健康成人男性を対象にボノプラザン40mg注)、アスピリン100mgを併用投与した試験の結果、ボノプラザンの薬物動態に及ぼす低用量アスピリンの影響、及び低用量アスピリンの薬物動態に及ぼすボノプラザンの影響について、いずれも明らかな影響は見られなかった12)。

  1. 16.7.3 ボノプラザン、ミダゾラム併用時の薬物動態

外国健康成人を対象に1日目及び9日目にミダゾラム2mgを単回経口投与し、2~10日目にボノプラザンとして20mg注)を1日2回反復経口投与した試験の結果、ミダゾラムのAUC(0-inf)及びCmaxは、単独投与時と比較してボノプラザンとの併用時にいずれも1.9倍増加する13)。
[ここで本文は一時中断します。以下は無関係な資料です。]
(** Opening the editor on a shown cell and saving without typing sends
    the cell's text as [saveEdit] reads it, not always the cell's value: a
    null or missing cell is sent as the empty string and a boolean as the
    string true or false, a string that reads as a number is sent as that
    number, while a number or any other string is sent unchanged. *)
Theorem untouched_edit_value
    (S2N : string → option Z) (localeCompare : string → string → Z)
    (props : DataTable.Props) (s : DataTable.State)
    (i : nat) (column : string) (row : Js.Record)
    (Hrow : DataTable.sortedData localeCompare props s !! i = Some row)
    (Hcallback : DataTable.onCellEdit props = true) :
  let v := Js.get row column in
  ∃ e, (DataTable.saveEdit S2N props
          (DataTable.clickEdit localeCompare props i column s)).1 = Some e
       ∧ DataTable.columnName e = column
       ∧ (v = Js.JNull ∨ v = Js.JUndefined →
          DataTable.newValue e = Js.JStr EmptyString)
       ∧ (∀ b, v = Js.JBool b → S2N (Js.to_string v) = None →
               DataTable.newValue e = Js.JStr (Js.to_string v))
       ∧ (∀ t, v = Js.JStr t → S2N t = None → DataTable.newValue e = v)
       ∧ (∀ t n, v = Js.JStr t → S2N t = Some n →
                 Js.truthy (Js.trim t) = true →
                 DataTable.newValue e = Js.JNum n)
       ∧ (∀ n, v = Js.JNum n → S2N (Js.number_to_string n) = Some n →
               DataTable.newValue e = v).
Proof.
  intros v. unfold DataTable.clickEdit, DataTable.saveEdit.
  rewrite Hrow, Hcallback. simpl.
  eexists. split; [done|]. split; [done|]. simpl. fold v.
  unfold DataTable.parsed. repeat split.
  - intros [-> | ->]; simpl; by destruct (S2N EmptyString).
  - intros b -> Hb. simpl in *. by rewrite Hb.
  - intros t -> Ht. simpl. by rewrite Ht.
  - intros t n -> Ht Htrim. simpl. by rewrite Ht, Htrim.
  - intros n -> Hn. simpl. by rewrite Hn, number_text_not_blank.
Qed.

Lemma untouched_edit_value_witness :
  let props := {| DataTable.data := [[("name", Js.JNull); ("zip", Js.JStr "0042")]];
                  DataTable.columns := ["name"; "zip"];
                  DataTable.totalRows := 1; DataTable.currentPage := 1;
                  DataTable.totalPages := 1; DataTable.pageSize := 50;
                  DataTable.onPageChange := true; DataTable.onCellEdit := true;
                  DataTable.loading := false |} in
  let save column :=
    (DataTable.saveEdit Sample.StringToNumber props
       (DataTable.clickEdit Sample.localeCompare props 0 column
          DataTable.initial)).1 in
  (DataTable.newValue <$> save "name") = Some (Js.JStr EmptyString)
  ∧ (DataTable.newValue <$> save "zip") = Some (Js.JNum 42).
Proof.
  intros props save.
  destruct (untouched_edit_value Sample.StringToNumber Sample.localeCompare props
              DataTable.initial 0 "name" _ eq_refl eq_refl)
    as (e1 & He1 & _ & Hnull & _).
  destruct (untouched_edit_value Sample.StringToNumber Sample.localeCompare props
              DataTable.initial 0 "zip" _ eq_refl eq_refl)
    as (e2 & He2 & _ & _ & _ & _ & Hnum & _).
  unfold save. rewrite He1, He2. simpl.
  rewrite (Hnull (or_introl eq_refl)).
  by rewrite (Hnum "0042" 42 eq_refl eq_refl eq_refl).
Defined.

(** Saving closes the editor, so a second Enter sends nothing; Escape
    closes it without sending; any other key changes nothing; without an
    [onCellEdit] callback nothing is ever sent.  None of this touches the
    sort column or direction. *)
Theorem keys_of_the_cell_editor
    (S2N : string → option Z) (props : DataTable.Props) (s : DataTable.State)
    (key : string) :
  let saved := DataTable.handleKeyDown S2N props "Enter" s in
  let cancelled := DataTable.handleKeyDown S2N props "Escape" s in
  DataTable.editingCell saved.2 = None
  ∧ DataTable.editValue saved.2 = EmptyString
  ∧ (DataTable.handleKeyDown S2N props "Enter" saved.2).1 = None
  ∧ cancelled = (None, saved.2)
  ∧ DataTable.sortColumn saved.2 = DataTable.sortColumn s
  ∧ DataTable.sortDirection saved.2 = DataTable.sortDirection s
  ∧ (key ≠ "Enter" → key ≠ "Escape" →
     DataTable.handleKeyDown S2N props key s = (None, s))
  ∧ (DataTable.onCellEdit props = false → saved.1 = None)
  ∧ (DataTable.editingCell s = None → saved.1 = None).
Proof.
  unfold DataTable.handleKeyDown, DataTable.saveEdit. simpl.
  repeat split.
  - intros H1%String.eqb_neq H2%String.eqb_neq. by rewrite H1, H2.
  - intros ->. by destruct (DataTable.editingCell s) as [[]|].
  - by intros ->.
Qed.

Lemma keys_of_the_cell_editor_witness :
  let props := {| DataTable.data := Sample.rows; DataTable.columns := ["name"; "v"];
                  DataTable.totalRows := 2; DataTable.currentPage := 1;
                  DataTable.totalPages := 1; DataTable.pageSize := 50;
                  DataTable.onPageChange := true; DataTable.onCellEdit := true;
                  DataTable.loading := false |} in
  let s := DataTable.setEditValue "c"
             (DataTable.clickEdit Sample.localeCompare props 1 "name"
                DataTable.initial) in
  "Tab" ≠ "Enter" ∧ "Tab" ≠ "Escape"
  ∧ DataTable.handleKeyDown Sample.StringToNumber props "Tab" s = (None, s)
  ∧ (DataTable.handleKeyDown Sample.StringToNumber props "Enter" s).1
    = Some {| DataTable.rowIndex := 1; DataTable.columnName := "name";
              DataTable.newValue := Js.JStr "c" |}.
Proof.
  intros props s.
  destruct (keys_of_the_cell_editor Sample.StringToNumber props s "Tab")
    as (_ & _ & _ & _ & _ & _ & Hother & _).
  split; [discriminate|]. split; [discriminate|].
  split; [exact (Hother ltac:(discriminate) ltac:(discriminate))|reflexivity].
Defined.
  1. 16.7.4 生理学的薬物速度論モデルによるシミュレーション(リファンピシン、エファビレンツ)

ボノプラザンとして10、20、40mgを単回投与又は10mgを1日1回、20mgを1日1回若しくは2回、7日間反復経口投与し、リファンピシン600mgを1日1回併用投与したときで、ボノプラザンのAUCtauは78~81%低下、Cmaxは71%又は72%低下することが推定された。 ボノプラザンとして10、20、40mgを単回投与又は10mgを1日1回、20mgを1日1回若しくは2回、7日間反復経口投与し、エファビレンツ600mgを1日1回併用投与したときで、ボノプラザンのAUCtauは54%低下、Cmaxは44~46%低下することが推定された14)。

注)本剤は、アスピリン/ボノプラザンとして100mg/10mgの配合剤である。